Mutawwa'în agents are involved in the death of a detained man, whose death was officially ruled for natural causes. Probe into the death of another man is also underway, beaten to death for alcohol possession according to his father.
Riyadh (AsiaNews) – For the first time three members of the Mutawwa'în, Saudi Arabia’s religious police will stand trial on Saturday for their involvement in the death of a Saudi man who was in their custody at a detention centre in the northern city of Tabuk three weeks ago.
Arab News reports that the three agents of the Commission for the Promotion of Virtue and Prevention of Vice, the Mutawwa'în formal name, detained a man, Ahmed Al-Bulawi, after they observed a woman getting into his car at an amusement park. Both the man and woman were arrested on suspicion of being in a state of illegal seclusion (when a man is alone with a woman who is not a relative). Whilst at the detention (virtue) centre, the man collapsed and died.
An early statement by the Governorate of Tabuk said that medical reports showed that the man died of natural causes. But it was later revealed that the man was innocent since he was working for the woman’s family as a driver.
Five members of Mutawwa'în were investigated. Two were cleared of any wrongdoing but the other three were remanded into the custody of the General Investigation and Prosecution Authority to determine what rights were violated.
The governor of Tabuk, Prince Fahd ibn Sultan, after saying that “nobody is above the law,” paid SR 50,000 (US$ 13,000) from his own pocket to the deceased’s wife and eleven children.
The investigation into a second incident that resulted in the death of another Saudi man in custody of the Mutawwa'în in Riyadh last month is now in its final stages. Suspecting that Sulaiman Al-Huraisi in Al-Uraijah District might have alcohol, agents raided his home.
The Governorate of Riyadh later reported that large quantities of alcohol were found in the man’s home.

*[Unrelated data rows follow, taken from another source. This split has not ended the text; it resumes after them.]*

Lemma occurrences_grow id ids i j :
  ids !! i = Some id → i < j →
  occurrences id (take i ids) < occurrences id (take j ids).
Proof.
  intros Hi Hlt.
  replace j with (i + S (j - S i)) by lia.
  rewrite <- take_take_drop, occurrences_app.
  rewrite (drop_S _ _ _ Hi). simpl.
  rewrite occurrences_cons, decide_True by done. lia.
Qed.

Lemma unique_pass_keys_distinct ts st st' :
  reaches ts st → validate_unique_samples st = (Ok tt, st') → NoDup ts.
Proof.
  intros Hreach Hrun.
  destruct (decide (NoDup ts)) as [Hnd|Hnd]; [done|].
  pose proof (reaches_length _ _ Hreach) as Hlen.
  pose proof (reaches_consistent _ _ Hreach) as (_ & Hseen & _).
  rewrite validate_unique_samples_raise in Hrun; [done|].
  rewrite Hseen, <- Hlen. by rewrite size_seen_NoDup.
Qed.

(** X7: after [validate_unique_samples] has returned, in a checker that
    rows were offered to, the sample identifiers of the accepted rows are
    pairwise distinct: the identifier and the number can be read back from
    [<id>_T<n>], and two rows never get both the same. *)
Theorem renamed_samples_distinct ts st st' :
  reaches ts st →
  validate_unique_samples st = (Ok tt, st') →
  NoDup (sample_of st' <$> modified st')
  ∧ ∀ a, a ∈ modified st' → is_Some (heap st' a !! _sample_col).
Proof.
  intros Hreach Hrun.
  pose proof (unique_pass_keys_distinct _ _ _ Hreach Hrun) as Hnd.
  destruct (reaches_renames _ _ Hreach Hnd) as (h' & Hrun' & _ & Hin).
  rewrite Hrun' in Hrun. injection Hrun as <-. simpl.
  set (ids := sample_of st <$> modified st) in *.
  assert (∀ i a, modified st !! i = Some a →
            ids !! i = Some (sample_of st a)
            ∧ h' a !! _sample_col
              = Some (sample_of st a +:+ "_T"
                      +:+ Py.str (S (occurrences (sample_of st a)
                                       (take i ids))))) as Hnew.
  { intros i a Ha. split.
    - unfold ids. by rewrite list_lookup_fmap, Ha.
    - rewrite (Hin i a Ha). apply lookup_insert_eq. }
  split.
  - apply NoDup_alt. intros i j x.
    rewrite !list_lookup_fmap.
    destruct (modified st !! i) as [a|] eqn:Ha; [|done].
    destruct (modified st !! j) as [b|] eqn:Hb; [|done].
    destruct (Hnew i a Ha) as [Hia Hsa]. destruct (Hnew j b Hb) as [Hjb Hsb].
    simpl. unfold sample_of at 1 2. simpl. rewrite Hsa, Hsb. simpl.
    intros [= <-] [= Heq]. apply renamed_inj in Heq as [Hid Hocc].
    rewrite Hid in Hjb, Hocc.
    destruct (Nat.lt_trichotomy i j) as [Hlt|[Heq|Hgt]]; [|done|].
    + pose proof (occurrences_grow _ _ _ _ Hia Hlt). lia.
    + pose proof (occurrences_grow _ _ _ _ Hjb Hgt). lia.
  - intros a [i Ha]%list_elem_of_lookup.
    destruct (Hnew i a Ha) as [_ Hsa]. by rewrite Hsa.
Qed.

Lemma renamed_samples_distinct_witness :
  reaches [("S1", "a.RCC", "a.RCC"); ("S1", "b.RCC", "b.RCC");
           ("S_2", "runs/c.RCC", "c.RCC")] (offered [0; 1; 2])
  ∧ NoDup (sample_of (validate_unique_samples (offered [0; 1; 2])).2
             <$> modified (validate_unique_samples (offered [0; 1; 2])).2).
Proof.
  assert (validate_unique_samples (offered [0; 1; 2])
          = (Ok tt, (validate_unique_samples (offered [0; 1; 2])).2)) as Hrun
    by (apply run_eq; vm_compute; reflexivity).
  split; [exact sample_reaches|].
  exact (proj1 (renamed_samples_distinct _ _ _ sample_reaches Hrun)).
Defined.

(** ** The driver, record by record *)

Lemma offer_result a st :
  (validate_and_transform a st).1
  = match validated (heap st a) with Ok _ => Ok tt | Raise e => Raise e end.
Proof.
  destruct (validate_and_transform a st) as [r st'] eqn:Hrun.
  apply validate_and_transform_inv in Hrun as (_ & _ & Hr).
  rewrite validated_effect. simpl.
  by destruct ((row_effect (heap st a)).2); destruct Hr as (-> & _).
Qed.

Lemma validate_rows_refused i row rest st e :
  validated row = Raise e →
  (validate_rows i (row :: rest) st).1 = Some (refusal i e).
Proof.
  intros Hv. simpl. set (st0 := mkState _ _ _).
  pose proof (offer_result i st0) as Hr.
  assert (heap st0 i = row) as Hi by apply fn_lookup_insert.
  rewrite Hi, Hv in Hr.
  destruct (validate_and_transform i st0) as [r st1]. simpl in Hr. subst r.
  by destruct e.
Qed.

Lemma validate_rows_passed i row rest st :
  passes row →
  ∃ st1, validate_rows i (row :: rest) st = validate_rows (S i) rest st1.
Proof.
  intros [d Hv]. simpl. set (st0 := mkState _ _ _).
  pose proof (offer_result i st0) as Hr.
  assert (heap st0 i = row) as Hi by apply fn_lookup_insert.
  rewrite Hi, Hv in Hr.
  destruct (validate_and_transform i st0) as [r st1]. simpl in Hr. subst r.
  by exists st1.
Qed.

Lemma validate_rows_first_refused good : ∀ i bad rest st e,
  Forall passes good →
  validated bad = Raise e →
  (validate_rows i (good ++ bad :: rest) st).1
  = Some (refusal (i + length good) e).
Proof.
  induction good as [|row good IH]; intros i bad rest st e Hgood Hbad.
  - rewrite Nat.add_0_r. by apply validate_rows_refused.
  - apply Forall_cons in Hgood as [Hrow Hgood].
    destruct (validate_rows_passed i row (good ++ bad :: rest) st Hrow)
      as [st1 Hstep].
    rewrite <- app_comm_cons, Hstep, (IH (S i) bad rest st1 e Hgood Hbad).
    simpl. do 2 f_equal. lia.
Qed.

Lemma validate_rows_all_passed rows dicts i st :
  Forall2 (λ row d, validated row = Ok d) rows dicts →
  ∃ st', validate_rows i rows st = (None, st')
    ∧ modified st' = modified st ++ seq i (length rows)
    ∧ ∀ j d, dicts !! j = Some d → heap st' (i + j) = d.
Proof.
  intros Hall. pose proof (validate_rows_run rows i st) as Hrun.
  destruct (validate_rows i rows st) as [[stop|] st'].
  - destruct Hrun as (j & row & e & Hj & He).
    destruct (Forall2_lookup_l _ _ _ _ _ Hall Hj) as (d & _ & Hd). congruence.
  - destruct Hrun as (dicts' & Hall' & Hmod & Hheap & _).
    exists st'. split; [done|]. split; [done|].
    assert (dicts' = dicts) as ->; [|done].
    clear -Hall Hall'. revert dicts' Hall'.
    induction Hall as [|row d rows dicts Hd _ IH]; intros dicts' Hall'.
    + by apply Forall2_nil_inv_l in Hall'.
    + apply Forall2_cons_inv_l in Hall' as (d' & dicts'' & Hd' & Hrest & ->).
      f_equal; [congruence|by apply IH].
Qed.

Lemma required_present (fieldnames : list string) :
  forallb (λ c, bool_decide (c ∈ fieldnames)) required_columns = true
  ↔ "RCC_FILE" ∈ fieldnames ∧ "SAMPLE_ID" ∈ fieldnames.
Proof.
  unfold required_columns. simpl.
  rewrite !andb_true_iff, !bool_decide_eq_true. tauto.
Qed.

Lemma write_rows_all header st rows : ∀ out,
  (∀ a, a ∈ rows → dom (heap st a) ⊆ list_to_set header) →
  write_rows header st rows out
  = Written (out ++ ((λ a, cells header (heap st a)) <$> rows)).
Proof.
  induction rows as [|row rest IH]; intros out Hdom; simpl.
  - by rewrite app_nil_r.
  - unfold csv._dict_to_list.
    rewrite bool_decide_eq_true_2 by (apply Hdom; by left).
    rewrite IH by (intros a Ha; apply Hdom; by right).
    by rewrite <- app_assoc.
Qed.
(** * URL-Feed backend: a shallow embedding of [backend/app.py]

    The development follows the Python module:

    - [Score]      : [calculate_health_score] and its tier table;
    - [PyStr], [Py]: the text primitives, exceptions and call results the
                     module relies on;
    - [RateLimit]  : [GeminiRateLimiter] and the decorator
                     [rate_limited_gemini_call];
    - [Site], [Cache] : the decorator [cached_function] and the caching
                     skeleton of [extract_website_content];
    - [Dimension]  : [is_large_dimension];
    - [Json], [Report] : [parse_json_from_response],
                     [create_default_response] and [analyze_website];
    - [Sessions]   : [get_session_id], [cleanup_old_sessions] and the
                     session handling of [home];
    - [Traffic]    : sequences of rate limiter operations;
    - [Format]     : [format_response];
    - [Chat]       : [chat_interaction].

    Modelling choices.  Python integers are unbounded and are modelled by
    [Z]; [//] on a positive divisor is [Z.div].  The integers of the
    program come from [json.loads] and have at most 4300 digits, the most
    that [int], [str] and [print] convert by default: the [ValueError] of
    a longer conversion is modelled where a text is read as an integer
    ([Dimension.py_int]), and the messages the program prints are not
    modelled.  Text is modelled by [string] (a sequence of bytes): the
    embedding is exact on ASCII text, bytes above 127 are treated as
    printable characters that are neither digits, nor letters, nor white
    space.  Readings of [time.time()] are integers, in seconds: the
    rounding of floating-point readings is not modelled.  Calls are taken
    one at a time; what the network, the model and the clock answer is an
    argument of each call. *)

From Stdlib Require Import ZArith QArith Lia Bool List String Ascii Sorted.
From Stdlib Require DecimalString.
From stdpp Require Import gmap strings.

Local Open Scope Z_scope.

#[local] Arguments String.append !_ _ / : simpl nomatch.

(** ** Health score *)

Module Score.

Record health_score := HealthScore {
  value : Z;
  category : string;
  description : string
}.

(** The [if]/[elif] chain that closes [calculate_health_score]. *)
Definition tier (overall_score : Z) : string * string :=
  if 90 <=? overall_score then
    ("Excellent",
     "Your website is optimized for conversions with only minor improvements needed.")
  else if 80 <=? overall_score then
    ("Very Good",
     "Your website performs well but has some opportunities for improvement.")
  else if 70 <=? overall_score then
    ("Good",
     "Your website has a solid foundation but several areas need attention.")
  else if 60 <=? overall_score then
    ("Needs Improvement",
     "Your website has some issues that may be impacting conversions.")
  else if 50 <=? overall_score then
    ("Poor",
     "Your website has significant conversion issues that need attention.")
  else
    ("Critical",
     "Your website has critical issues that are severely limiting conversions.").

(** First adjustment: bonus for reputable domains. *)
Definition reputation_bonus (overall_score : Z) : Z :=
  Z.min 10 (Z.max 5 (overall_score / 10)).

Definition adjust_reputable (overall_score : Z) (is_reputable : bool) : Z :=
  if is_reputable
  then Z.min 100 (overall_score + reputation_bonus overall_score)
  else overall_score.

(** Second adjustment: bonus for optimization indicators. *)
Definition adjust_optimization (overall_score optimization_indicators : Z) : Z :=
  if 0 <? optimization_indicators
  then Z.min 100 (overall_score + Z.min 5 optimization_indicators)
  else overall_score.

Definition adjusted_score (overall_score : Z) (is_reputable : bool)
    (optimization_indicators : Z) : Z :=
  adjust_optimization (adjust_reputable overall_score is_reputable)
                      optimization_indicators.

Definition calculate_health_score (overall_score : Z) (is_reputable : bool)
    (optimization_indicators : Z) : health_score :=
  let overall_score :=
    adjusted_score overall_score is_reputable optimization_indicators in
  let '(category, description) := tier overall_score in
  HealthScore overall_score category description.

End Score.

(** ** Python text primitives used by the module *)

Module PyStr.

Definition code (c : ascii) : N := N_of_ascii c.

(** [c.isdigit()] on ASCII. *)
Definition is_digit (c : ascii) : bool :=
  ((48 <=? code c) && (code c <=? 57))%N.

(** White space as seen by [str.isspace], [str.strip] and the regular
    expression class [\s]: TAB..CR, FS..US and the blank. *)
Definition is_space (c : ascii) : bool :=
  (((9 <=? code c) && (code c <=? 13)) || ((28 <=? code c) && (code c <=? 32)))%N.

Definition lower_char (c : ascii) : ascii :=
  if ((65 <=? code c) && (code c <=? 90))%N
  then ascii_of_N (code c + 32) else c.

(** [s.lower()] *)
Fixpoint lower (s : string) : string :=
  match s with
  | EmptyString => EmptyString
  | String c s' => String (lower_char c) (lower s')
  end.
(** X12. The competitor selector lists the brands of the top-10 table in
    table order, each once, so its first position is the top competitor of
    the callouts.  It yields no competitor exactly when the position is past
    the end of the table; then the pattern breakdown is empty, and for a
    selected competitor it has at least one (pattern, sales) row. *)
Theorem competitor_selector_follows_table (dff : DataFrame) (choice : nat) :
  let top := df_top_competitors dff in
  competitor_options top = map top_brand top
  /\ selected_competitor top 0 = option_map fst (first_row_callouts top)
  /\ (selected_competitor top choice = None <-> List.length top <= choice)
  /\ (selected_competitor top choice = None ->
      df_pattern_sales (df_competitor_pattern dff (selected_competitor top choice)) = [])
  /\ (selected_competitor top choice <> None ->
      df_pattern_sales (df_competitor_pattern dff (selected_competitor top choice)) <> []).
Proof.
  cbv zeta.
  assert (Hopt : competitor_options (df_top_competitors dff)
                 = map top_brand (df_top_competitors dff)).
  { unfold competitor_options, Pandas.unique.
    apply (drop_duplicates_id String.eqb_eq), df_top_competitors_NoDup. }
  split; [exact Hopt | split; [| split; [| split]]].
  - unfold selected_competitor. rewrite Hopt.
    destruct (df_top_competitors dff); reflexivity.
  - unfold selected_competitor. rewrite selectbox_None, Hopt, length_map. tauto.
  - intros ->. rewrite df_competitor_pattern_None. reflexivity.
  - destruct (selected_competitor (df_top_competitors dff) choice) as [c |] eqn:E;
      [intros _ | congruence].
    unfold selected_competitor in E. apply selectbox_In in E. rewrite Hopt in E.
    apply in_map_iff in E. destruct E as [row [<- Hrow]].
    destruct (df_top_competitors_rows dff row Hrow) as [s [m [_ [[r [Hr [Eb _]]] _]]]].
    intros Hnil.
    assert (Hin : In (COMPETITOR_PATTERN r, COMPETITOR_PATTERN_SALES r)
                     (df_pattern_sales
                        (df_competitor_pattern dff (Some (top_brand row))))).
    { unfold df_pattern_sales. rewrite (drop_duplicates_In eqb_SQ_eq).
      apply (in_map (fun r => (COMPETITOR_PATTERN r, COMPETITOR_PATTERN_SALES r))).
      unfold df_competitor_pattern. apply filter_In. split; [exact Hr |].
      simpl. apply String.eqb_eq, Eb. }
    rewrite Hnil in Hin. destruct Hin.
Qed.
(** * taskflow: in-memory backends and the graph flow

    A shallow embedding of [taskflow/backends/memory.py] and
    [taskflow/exceptions.py], together with the behaviour of
    [taskflow.patterns.graph_flow] that
    [taskflow/tests/unit/test_graph_flow.py] exercises.

    Python objects that are shared by reference (jobs, log books, flow
    details) are named by a [ref]; the object a method is called on is
    threaded through a state-and-exception monad, so that what an operation
    leaves behind when it raises is part of its result. *)

From Stdlib Require Import ZArith Lia.
From stdpp Require Import base option list gmap strings.

Open Scope Z_scope.

(** ** taskflow/exceptions.py *)

Inductive exn_class :=
| TaskFlowException
| NotFound
| AlreadyExists
| ClosedException
| InvalidStateException
| UnclaimableJobException
| JobNotFound
(* builtin exceptions the modelled code can raise *)
| PyException
| PyKeyError
| PyValueError.

#[global] Instance exn_class_eq_dec : EqDecision exn_class.
Proof. solve_decision. Defined.

(** An exception instance: its class and the message it was built with. *)
Record exn := Exn { exn_cls : exn_class; exn_msg : string }.

#[global] Instance exn_eq_dec : EqDecision exn.
Proof. solve_decision. Defined.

In addition to Mr al-Huraisi, all family members who were in the house at the time were detained. However, he was apparently beaten to death according to his father who pressed charges. The outcome of the investigation is expected soon.
Whatever may come of the individual probes, the fact that they are actually taking place, that charges are being laid against agents of the powerful commission are a sign that something is happening in Saudi Arabia.
Pro-government Arab News reported that various writers in the local media demanded more accountability from the commission; some even charged the Mutawwa'în with “abuse of authority.”
At a press conference held ten days ago, commission President Sheikh Ibrahim Al-Ghaith responded to the charges announcing that a “Department of Rules and Regulations” would be set up to assist commission members if they are unsure of something or need legal advice.